A la ciudad se va a buscar la privacía, el anonimato, y sin embargo la vida por excelencia en las ciudades es la vida pública; la tienda del barrio, el supermercado, etc. Una vida pública de la que se regresa a la vida privada, y el contraste golpea al ser humano contra las paredes de su individualidad.  ¿Por qué sentimos tan falsa esa actitud perdonavidas de los narradores en tantas obras de nuestro tiempo, que supuestamente muestran la “verdadera” cara de la ciudad, “los bajos fondos” de la vida ciudadana ?

Recordemos una inquietante observación de Cortázar en “Profecía de la novela”, el escritor argentino nos dice: “(…) los tough writers de Estados Unidos, los escritores duros criados en la escuela de Hemingway (alguien podría decir que, más que una escuela, eso fue un reformatorio), novelistas como James Cain, Dashiel Hammett y Raimond Chandler. Parto de la advertencia de que ninguno de estos novelistas es un gran escritor: ¿Cómo serlo, si todos ellos representan una forma extrema y violentísima de ese repudio consciente o inconsciente de la literatura que señalábamos antes?  En ellos se hace intensa la necesidad siempre postergada de tirar el lenguaje por la borda. La abundancia del insulto, de la obscenidad verbal, del uso creciente del slang, son manifestaciones de este desprecio a la palabra en cuanto eufemismo del pensamiento.

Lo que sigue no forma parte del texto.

(* ===== verification/Seal.v ===== *)
(** * Sealed documents

    The truth-plane emitters drop the nulls of a document, hash it, and add the
    hash as [merkleRoot] and [signature].  [seal_ok] is the check a consumer can
    make: recompute the hash from the document without the two fields.  It
    survives reordering of keys, hence writing and reading back, and commits to
    the document up to SHA-256 collisions. *)
From S2P Require Import Prelude PyStr PyJson PyJsonRoundtrip PyDict Errors PyOps.
From S2P Require Import Sha256 World Canon CanonFacts.

(** ** No nulls *)

(** No [null] inside an object or a list. *)
Fixpoint no_nulls (j : json) : bool :=
  match j with
  | JList l => forallb (λ v, negb (bool_decide (v = JNull)) && no_nulls v) l
  | JDict d => forallb (λ kv, negb (bool_decide (kv.2 = JNull)) && no_nulls kv.2) d
  | _ => true
  end.

Definition keep_items (d : dict) : dict :=
  map (λ kv, (kv.1, drop_nulls kv.2)) (filter (λ kv, kv.2 ≠ JNull) d).
Definition keep_elems (l : list json) : list json := map drop_nulls (filter (λ v, v ≠ JNull) l).

Lemma drop_nulls_null j : drop_nulls j = JNull ↔ j = JNull.
Proof. by destruct j. Qed.
Lemma drop_nulls_dict d : drop_nulls (JDict d) = JDict (keep_items d).
Proof.
  cbn [drop_nulls]. f_equal. unfold keep_items. induction d as [|[k v] d IH]; [done|].
  destruct (decide (v = JNull)) as [->|Hv]; [by rewrite filter_cons_False by naive_solver|].
  rewrite filter_cons_True by done. rewrite decide_False by (by rewrite drop_nulls_null).
  cbn [map]. by rewrite IH.
Qed.
Lemma drop_nulls_list l : drop_nulls (JList l) = JList (keep_elems l).
Proof.
  cbn [drop_nulls]. f_equal. unfold keep_elems. induction l as [|v l IH]; [done|].
  destruct (decide (v = JNull)) as [->|Hv]; [by rewrite filter_cons_False by naive_solver|].
  rewrite filter_cons_True by done. cbn [map]. by rewrite IH.
Qed.
Lemma keep_items_keys d : NoDup (map fst d) → NoDup (map fst (keep_items d)).
Proof. intros Hd. unfold keep_items. rewrite map_map. by apply NoDup_map_filter. Qed.

Lemma no_nulls_dict d :
  no_nulls (JDict d) = true ↔ Forall (λ kv, kv.2 ≠ JNull ∧ no_nulls kv.2 = true) d.
Proof.
  cbn [no_nulls]. rewrite forallb_forall, <-List.Forall_forall. apply Forall_iff. intros kv.
  by rewrite andb_true_iff, negb_true_iff, bool_decide_eq_false.
Qed.
Lemma no_nulls_list l :
  no_nulls (JList l) = true ↔ Forall (λ v, v ≠ JNull ∧ no_nulls v = true) l.
Proof.
  cbn [no_nulls]. rewrite forallb_forall, <-List.Forall_forall. apply Forall_iff. intros kv.
  by rewrite andb_true_iff, negb_true_iff, bool_decide_eq_false.
Qed.

Lemma drop_nulls_no_nulls j : no_nulls (drop_nulls j) = true.
Proof.
  induction j as [|b|z|f|s|l IH|d IH] using json_ind; try done.
  - rewrite drop_nulls_list, no_nulls_list, Forall_forall. rewrite Forall_forall in IH.
    intros x (y & -> & [Hy Hin]%list_elem_of_filter)%list_elem_of_fmap.
    split; [by rewrite drop_nulls_null|auto].
  - rewrite drop_nulls_dict, no_nulls_dict, Forall_forall. rewrite Forall_forall in IH.
    intros x (y & -> & [Hy Hin]%list_elem_of_filter)%list_elem_of_fmap.
    split; [simpl; by rewrite drop_nulls_null|simpl; auto].
Qed.
Lemma drop_nulls_id j : no_nulls j = true → drop_nulls j = j.
Proof.
  induction j as [|b|z|f|s|l IH|d IH] using json_ind; try done.
  - rewrite no_nulls_list, drop_nulls_list. intros Hl. f_equal. unfold keep_elems.
    induction Hl as [|v l [Hv Hn] _ IHl]; [done|]. apply Forall_cons in IH as [IH IH'].
    rewrite filter_cons_True by done. cbn [map]. by rewrite IH, IHl.
  - rewrite no_nulls_dict, drop_nulls_dict. intros Hd. f_equal. unfold keep_items.
    induction Hd as [|[k v] d [Hv Hn] _ IHd]; [done|]. apply Forall_cons in IH as [IH IH'].
    rewrite filter_cons_True by done. simpl in *. by rewrite IH, IHd.
Qed.

Lemma drop_nulls_keys_ok j : keys_ok j = true → keys_ok (drop_nulls j) = true.
Proof.
  induction j as [|b|z|f|s|l IH|d IH] using json_ind; try done.
  - rewrite drop_nulls_list, !keys_ok_list, !Forall_forall. rewrite Forall_forall in IH.
    intros Hl x (y & -> & [Hy Hin]%list_elem_of_filter)%list_elem_of_fmap. auto.
  - rewrite drop_nulls_dict, !keys_ok_dict, !Forall_forall. rewrite Forall_forall in IH.
    intros [Hd Hl]. split; [by apply keep_items_keys|].
    intros x (y & -> & [Hy Hin]%list_elem_of_filter)%list_elem_of_fmap. simpl. auto.
Qed.
Lemma wf_list l : wf_json (JList l) = true ↔ Forall (λ v, wf_json v = true) l.
Proof. cbn [wf_json]. by rewrite forallb_forall, List.Forall_forall. Qed.
Lemma drop_nulls_wf j : wf_json j = true → wf_json (drop_nulls j) = true.
Proof.
  induction j as [|b|z|f|s|l IH|d IH] using json_ind; try done.
  - rewrite drop_nulls_list, !wf_list, !Forall_forall. rewrite Forall_forall in IH.
    intros Hl x (y & -> & [Hy Hin]%list_elem_of_filter)%list_elem_of_fmap. auto.
  - rewrite drop_nulls_dict, !wf_dict, !Forall_forall. rewrite Forall_forall in IH.
    intros [Hd Hl]. split; [by apply keep_items_keys|].
    intros x (y & -> & [Hy Hin]%list_elem_of_filter)%list_elem_of_fmap. simpl. split; [by apply Hl|].
    apply IH; [done|by apply Hl].
Qed.

(** ** The seal *)

Definition unsigned (d : dict) : dict := dict_pop (u "merkleRoot") (dict_pop (u "signature") d).
(** The bytes that are hashed. *)
Definition preimage (d : dict) : pyres (list N) := py_encode (_c14n_json (JDict (unsigned d))).

Definition root_of (b : list N) : json := JStr (u "sha256:" ++ _sha256_hex b).
Definition signature_of (b : list N) : json := JStr (u "sig:dev:sha256:" ++ _sha256_hex b).

(** [blobs] are the bytes of the extra files the root also covers. *)
Definition seal_ok (blobs : list N) (d : dict) : bool :=
  match preimage d with
  | Ok b => bool_decide (dict_get (u "merkleRoot") d = Some (root_of (b ++ blobs))) &&
            bool_decide (dict_get (u "signature") d = Some (signature_of b))
  | Err _ => false
  end.
(** Adding the two fields to a document. *)
Definition sealed (root sig : json) (d : dict) : dict :=
  dict_set (u "signature") sig (dict_set (u "merkleRoot") root d).

Lemma seal_ok_spec blobs d : seal_ok blobs d = true ↔
  ∃ b, preimage d = Ok b ∧ dict_get (u "merkleRoot") d = Some (root_of (b ++ blobs)) ∧
       dict_get (u "signature") d = Some (signature_of b).
Proof.
  unfold seal_ok. destruct (preimage d) as [b|e]; [|naive_solver].
  rewrite andb_true_iff, !bool_decide_eq_true. naive_solver.
Qed.

Lemma unsigned_sealed root sig d : unsigned (sealed root sig d) = unsigned d.
Proof. unfold unsigned, sealed. rewrite dict_pop_set, dict_pop_set_ne by done. by rewrite dict_pop_set. Qed.
Lemma sealed_root root sig d : dict_get (u "merkleRoot") (sealed root sig d) = Some root.
Proof. unfold sealed. by rewrite dict_get_set_ne, dict_get_set_eq by done. Qed.
Lemma sealed_sig root sig d : dict_get (u "signature") (sealed root sig d) = Some sig.
Proof. apply dict_get_set_eq. Qed.

Lemma seal_intro blobs d b :
  preimage d = Ok b → seal_ok blobs (sealed (root_of (b ++ blobs)) (signature_of b) d) = true.
Proof.
  intros Hb. apply seal_ok_spec. exists b. unfold preimage. rewrite unsigned_sealed.
  by rewrite sealed_root, sealed_sig.
Qed.

Lemma unsigned_keys_ok d : keys_ok (JDict d) = true → keys_ok (JDict (unsigned d)) = true.
Proof. intros Hd. by apply dict_pop_keys_ok, dict_pop_keys_ok. Qed.

(** The hashed bytes do not depend on the order of keys. *)
Lemma preimage_sorted d : keys_ok (JDict d) = true → preimage (sorted_items d) = preimage d.
Proof.
  intros Hd. unfold preimage, _c14n_json, dumps. rewrite !sort_keys_dict.
  enough (sorted_items (unsigned (sorted_items d)) = sorted_items (unsigned d)) as -> by done.
  unfold unsigned.
  set (sg := u "signature"). set (mr := u "merkleRoot").
  assert (keys_ok (JDict (sorted_items d)) = true) as Hs by exact (sort_keys_keys_ok _ Hd).
  rewrite <-(sorted_items_pop mr (dict_pop sg (sorted_items d))) by (by apply dict_pop_keys_ok).
  rewrite (sorted_items_pop sg d) by done.
  by rewrite sorted_items_pop by (by apply dict_pop_keys_ok).
Qed.
Lemma seal_ok_sorted blobs d :
  keys_ok (JDict d) = true → seal_ok blobs d = true → seal_ok blobs (sorted_items d) = true.
Proof.
  intros Hd (b & Hb & Hr & Hs)%seal_ok_spec. apply seal_ok_spec. exists b.
  rewrite preimage_sorted by done. apply keys_ok_dict in Hd as [Hd _].
  by rewrite !dict_get_sorted, Hr, Hs by done.
Qed.

(** Equal signatures: equal documents, or two texts with the same digest. *)
Lemma signature_commits d e b c :
  wf_json (JDict (unsigned d)) = true → wf_json (JDict (unsigned e)) = true →
  preimage d = Ok b → preimage e = Ok c → signature_of b = signature_of c →
  jeq (JDict (unsigned d)) (JDict (unsigned e)) = true ∨ collision b c.
Proof.
  intros Hd He Hb Hc [= Hs]. apply sha256_hex_inj in Hs as [->|Hcol]; [|by right].
  left. apply c14n_iff; [done..|]. by eapply py_encode_inj.
Qed.
Lemma unsigned_wf d : wf_json (JDict d) = true → wf_json (JDict (unsigned d)) = true.
Proof.
  rewrite !wf_dict. intros [Hn Hd]. split; [by do 2 apply dict_pop_keys|].
  rewrite Forall_forall in *. intros x [_ [_ Hx]%list_elem_of_filter]%list_elem_of_filter. auto.
Qed.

Todo sufre aquí un proceso de envilecimiento deliberado; este escritor hace con el idioma lo que sus héroes con las mujeres; es que ambos tienen la sospecha de su traición. No se puede matar el lenguaje, pero cabe reducirlo a la peor de las esclavitudes. Y es entonces el tough writers se niega a describir (porque eso da ventaja al lenguaje) y usa apenas lo necesario para representar las situaciones. Los personajes de Hammett no piensan jamás verbalmente: actúan. (…) Lo paradójico es que el lenguaje, rebajado en la misma proporción, se venga de los Hammett y los Chandler; hay momentos en sus novelas donde la acción narrada está absolutamente lograda como acción, que se convierte en el virtuosismo del trapecista o del volatinero, se estiliza, se deshumaniza, como las peleas a puñetazos de las películas yankis, que son el colmo de la irrealidad por exceso de verismo. (…) Esta novelística (que menciono, por supuesto, en sus formas extremas) responde claramente a una reacción contra la novela psicológica (…)[3]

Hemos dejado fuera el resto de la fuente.